# Scaling Consideration of BiCMOS SRAMs

J. J. Tsaur, C. W. Jih, H. W. Tsaur, J. B. Kuo

Rm. 526, Dept. of Electrical Eng., National Taiwan University Roosevelt Rd., Sec. 4, #1, Taipei, Taiwan 107 FAX:886-2-363-8247, Telephone:886-2-363-5251, E-mail:t7503007@twntucc1.bitnet

# Abstract

This paper presents scaling consideration of BiCMOS SRAMs based on an experimental 4K ECL I/O BiCMOS SRAM design.

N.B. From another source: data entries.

Lemma for_each_raise_inv {S A} (body : S -> A -> result S) l : forall s e,
  for_each body l s = Raise e -> exists s0 x, body s0 x = Raise e.
Proof.
  induction l as [|x l IH]; intros s e H; cbn [for_each] in H.
  - discriminate.
  - destruct (body s x) as [s1|e1] eqn:E; cbn [rbind] in H.
    + apply (IH _ _ H).
    + injection H as <-. now exists s, x.
Qed.

Lemma rrf_fuse_exn lists k e :
  _rrf_fuse lists k = Raise e ->
  e = ZeroDivisionError \/ e = OverflowError.
Proof.
  unfold _rrf_fuse. intro H.
  apply for_each_raise_inv in H. destruct H as [s0 [lst H]].
  unfold rrf_list in H. apply for_each_raise_inv in H.
  destruct H as [s1 [[r x] H]]. unfold rrf_add in H.
  destruct (float_truediv_int 1%float (k + r)) as [c|e1] eqn:E;
    cbn [rbind] in H; [discriminate|].
  injection H as <-. apply (float_truediv_int_exn _ _ _ E).
Qed.

(** Reading banked ids back into documents cannot miss, and gives
    documents whose ids are the ids read. *)
Lemma bank_lookup_all W bank ids t :
  bank_ok W bank -> incl ids (keys bank) ->
  exists docs,
    mapM (fun i => lift (dict_getitem bank i)) ids t = (Ok docs, t)
    /\ map (doc_id_of W) docs = ids.
Proof.
  intros [Hnd Hid]. induction ids as [|i ids IH]; intro Hinc; cbn [mapM].
  - now exists [].
  - assert (Hi : In i (keys bank)) by (apply Hinc; now left).
    apply dict_get_In in Hi.
    destruct (dict_get bank i) as [d|] eqn:E; [|contradiction].
    destruct IH as [docs [Hm Hids]].
    { intros x Hx. apply Hinc. now right. }
    assert (Hg : dict_getitem bank i = Ok d)
      by (unfold dict_getitem; now rewrite E).
    exists (d :: docs). unfold bind at 1. unfold lift at 1.
    rewrite Hg. unfold bind. rewrite Hm. split; [reflexivity|]. simpl.
    now rewrite (Hid _ _ (dict_get_Some_In _ _ _ E)), Hids.
Qed.
(** ** The builtins *)

(** X5: [cd] runs in the shell itself: [start_command] creates no process
    and lets no time pass.  When the first argument leads to a directory
    that becomes the working directory and the result is 0; when it does
    not, or when [cd] has no argument ([chdir(NULL)]), the working
    directory stays, the failure is reported with [perror] and the result
    is -1.  Arguments after the first are ignored. *)
Theorem cd_runs_in_the_shell
    (E : machine) (args : list string) (pgid : Z) (w : world) :
  exists r w',
    start_command E (command_of ("cd" :: args)) pgid w = Ret r w' /\
    children w' = children w /\ next_pid w' = next_pid w /\
    now w' = now w /\
    match head args ≫= resolve E (cwd w) with
    | Some dir =>
        r = 0 /\ cwd w' = dir /\
        trace w' = trace w ++ [Ev_chdir (head args) 0]
    | None =>
        r = -1 /\ cwd w' = cwd w /\
        trace w' = trace w ++ [Ev_chdir (head args) (-1);
                               Ev_perror "failed to change cwd: "]
    end.
Proof.
  unfold start_command.
  rewrite (argv_at_first (command_of ("cd" :: args)) "cd" args eq_refl).
  rewrite (argv_at_second (command_of ("cd" :: args)) "cd" args eq_refl).
  change (String.eqb "cd" BUILTIN_CD) with true. cbv iota.
  unfold mbind at 1, M_bind at 1, chdir.
  destruct (head args) as [path|]; simpl.
  - destruct (resolve E (cwd w) path) as [dir|]; simpl.
    + eexists _, _. repeat split.
    + eexists _, _. repeat split. simpl. now rewrite <- (assoc_L (++)).
  - eexists _, _. repeat split. simpl. now rewrite <- (assoc_L (++)).
Qed.









(** ** Polls and waits *)

Lemma first_exit_spec l t p :
  first_exit l = Some (t, p) -> p ∈ l /\ p_exit_at p = Some t.
Proof.
  revert t p. induction l as [|q l IH]; intros t p; cbn [first_exit].
  - discriminate.
  - destruct (p_exit_at q) as [tq|] eqn:Hq.
    + destruct (first_exit l) as [[t' p']|].
      * destruct (tq <=? t')%nat; intros [= <- <-].
        -- split; [left|exact Hq].
        -- destruct (IH t' p' eq_refl). split; [now right|assumption].
      * intros [= <- <-]. split; [left|exact Hq].
    + intros H. destruct (IH t p H). split; [now right|assumption].
Qed.

Lemma reap_keeps_others (l : list proc) p q :
  NoDup (p_pid <$> l) -> p ∈ l -> q ∈ l -> q ≠ p -> q ∈ reap p l.
Proof.
  intros Hnd Hp Hq Hne. unfold reap. apply list_elem_of_filter. split; [|exact Hq].
  intros Heq. apply Hne.
  apply list_elem_of_lookup in Hp as [i Hi].
  apply list_elem_of_lookup in Hq as [j Hj].
  assert (Hij : j = i).
  { eapply NoDup_lookup; [exact Hnd| |].
    - rewrite list_lookup_fmap, Hj. reflexivity.
    - rewrite list_lookup_fmap, Hi. simpl. now rewrite Heq. }
  subst j. congruence.
Qed.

According to analysis, further integration of the BiCMOS SRAMs over 1Mbits is limited by the evolution of the CMOS processing technology and the BiCMOS circuit design techniques, and BiCMOS circuits shrink the access time without a power penalty.

### Summary

Recently, BiCMOS technology has been becoming one of the major VLSI technologies. BiCMOS SRAMs, combining CMOS memory cells, bipolar sense amps and ECL I/O buffers, have shown their capabilities for high-speed and large-size memory applications. Scaling of CMOS technologies, devices, and SRAM circuits has been intensively reported. Scaling of bipolar ECL devices and circuits has also been discussed. However, there are few reports on scaling consideration of BiCMOS devices and SRAM circuits. In this paper, scaling of the BiCMOS SRAMs will be described.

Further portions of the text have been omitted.